● How to complete this task:
The answer must consist of every line in the records below that contains the string "abandoned".

··· Supplied material

Definition later (a a' : app) : Prop := forall p x, proxies a !! p = Some x ->
  exists x', proxies a' !! p = Some x' /\ px_node x' = px_node x /\ (px_done x <= px_done x')%nat.

Lemma later_trans a b c : later a b -> later b c -> later a c.
Proof.
  intros P1 P2 p x Hp. destruct (P1 p x Hp) as (y & Hy & E1 & L1). destruct (P2 p y Hy) as (z & Hz & E2 & L2).
  exists z. split; [done|]. split; [congruence|lia].
Qed.

Lemma act_ok x (a : app) : inv a -> ok_action x ->
  inv (act x a) /\ others (act x a) = others a /\ later a (act x a).
Proof.
  intros Hinv Hx. destruct x as [name node|sid p|node]; cbn [act].
  - destruct (register_ok name node a Hinv Hx) as (H1 & H2 & H3 & _). split; [done|]. split; [done|]. exact (ev_proxies _ _ H2).
  - destruct (proxies a !! p) as [y|] eqn:Hy; [destruct (decide _) as [Hs|Hs]|].
    + destruct (route_ok sid p y a Hinv Hy Hs) as (H1 & H2 & H3 & _). split; [done|]. split; [done|]. exact (ev_proxies _ _ H2).
    + split; [done|]. split; [done|]. exact (ev_proxies _ _ (evolves_refl a)).
    + split; [done|]. split; [done|]. exact (ev_proxies _ _ (evolves_refl a)).
  - by apply watch_ok.
Qed.

Lemma acts_ok l : forall (a : app), inv a -> Forall ok_action l ->
  inv (acts l a) /\ others (acts l a) = others a /\ later a (acts l a).
Proof.
  induction l as [|x l IH]; intros a Hinv Hl.
  - split; [done|]. split; [done|]. exact (ev_proxies _ _ (evolves_refl a)).
  - apply Forall_cons in Hl as [Hx Hl]. destruct (act_ok x a Hinv Hx) as (H1 & H2 & H3).
    destruct (IH (act x a) H1 Hl) as (H4 & H5 & H6). split; [done|]. split; [etransitivity; [exact H5|exact H2]|]. by eapply later_trans.
Qed.
(** ** Preservation *)

(** [c'] is [c] with one more channel, whose call is pending or abandoned. *)
Lemma inv_new_chan c c' : inv c ->
  let ch0 := fresh (dom (chans c)) in let cid0 := gen_cid (calls c) in
  chans c' = <[ch0 := mkChan cid0 [] 0 0]> (chans c) -> calls c' = S (calls c) -> loop c' = loop c ->
  isClose c' = isClose c -> stopped c' = stopped c -> sub_valid c' = sub_valid c ->
  (callinfos c' = callinfos c /\ abandoned c' = {[ ch0 ]} ∪ abandoned c \/
   callinfos c' = <[cid0 := ch0]> (callinfos c) /\ abandoned c' = abandoned c /\ isClose c = false) -> inv c'.
Proof.
  intros Hi ch0 cid0 Hch Hcalls Hloop Hcl Hst Hsub Hcase.
  pose proof (fresh_chan c) as Hf. pose proof (not_pending_fresh c Hi) as Hnp. fold ch0 in Hf, Hnp.
  assert (Hold : forall ch x, chans c !! ch = Some x -> chans c' !! ch = Some x).
  { intros ch x Hx. rewrite Hch, lookup_insert_ne; [done|]. intros <-. congruence. }
  assert (Hnew : callinfos c !! cid0 = None).
  { destruct (callinfos c !! cid0) as [ch|] eqn:E; [|done].
    destruct (i_pending c Hi cid0 ch E) as [_ (k & Hk & Heq)]. apply Hgen in Heq. lia. }
  assert (Hkeep : forall ch cid, untouched c ch cid -> untouched c' ch cid).
  { intros ch cid (x & Hx & H). exists x. split; [by apply Hold|done]. }
  assert (Hheld : forall ch, held c' ch <-> held c ch) by (intros ch; unfold held; by rewrite Hloop).
  assert (Hpend : forall cid ch, callinfos c' !! cid = Some ch -> callinfos c !! cid = Some ch \/ cid = cid0 /\ ch = ch0).
  { intros cid ch H. destruct Hcase as [[Hci _]|[Hci _]]; rewrite Hci in H; [by left|].
    apply lookup_insert_Some in H as [[<- <-]|[_ H]]; [by right|by left]. }
  split.
  - intros cid ch H. rewrite Hcalls. destruct (Hpend cid ch H) as [Hp|[-> ->]].
    + destruct (i_pending c Hi cid ch Hp) as [Hu (k & Hk & E)]. split; [by apply Hkeep|]. exists k. split; [lia|done].
    + split; [exists (mkChan cid0 [] 0 0); rewrite Hch; by rewrite lookup_insert_eq|]. exists (calls c). split; [lia|done].
  - intros ch Hh. apply Hheld in Hh. destruct (i_held c Hi ch Hh) as [Hn (x & Hx & Hz)].
    split; [|exists x; split; [by apply Hold|done]].
    intros (cid & H). destruct (Hpend cid ch H) as [Hp|[_ ->]]; [by apply Hn; exists cid|congruence].
  - intros ch r Hl. apply Hkeep, (i_delivering c Hi). congruence.
  - intros ch x. rewrite Hch. intros [[<- <-]|[_ Hx]]%lookup_insert_Some; [|by eapply i_sound].
    split; [cbn; lia|]. split; [cbn; lia|]. split; [cbn; lia|constructor].
  - rewrite Hcl, Hsub. apply (i_closed c Hi).
  - rewrite Hst, Hcl. intros Hs. destruct (i_stopped c Hi Hs) as [Hc Hcis]. split; [done|].
    destruct Hcase as [[Hci _]|(_ & _ & ?)]; congruence.
  - rewrite Hst, Hloop. apply (i_exited c Hi).
  - intros ch x. rewrite Hch, Hheld. intros [[<- <-]|[Hne Hx]]%lookup_insert_Some Hz.
    + destruct Hcase as [[_ ->]|(Hci & _)]; [left; set_solver|]. right. left. exists cid0. rewrite Hci. by rewrite lookup_insert_eq.
    + destruct (i_account c Hi ch x Hx Hz) as [?|[(cid & H)|?]]; [|right; left|by right; right].
      * left. destruct Hcase as [[_ ->]|(_ & -> & _)]; set_solver.
      * exists cid. destruct Hcase as [[-> _]|(-> & _)]; [done|]. rewrite lookup_insert_ne; [done|]. intros E. congruence.
Qed.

······

● Task solution:
(** [c'] is [c] with one more channel, whose call is pending or abandoned. *)
  (callinfos c' = callinfos c /\ abandoned c' = {[ ch0 ]} ∪ abandoned c \/
   callinfos c' = <[cid0 := ch0]> (callinfos c) /\ abandoned c' = abandoned c /\ isClose c = false) -> inv c'.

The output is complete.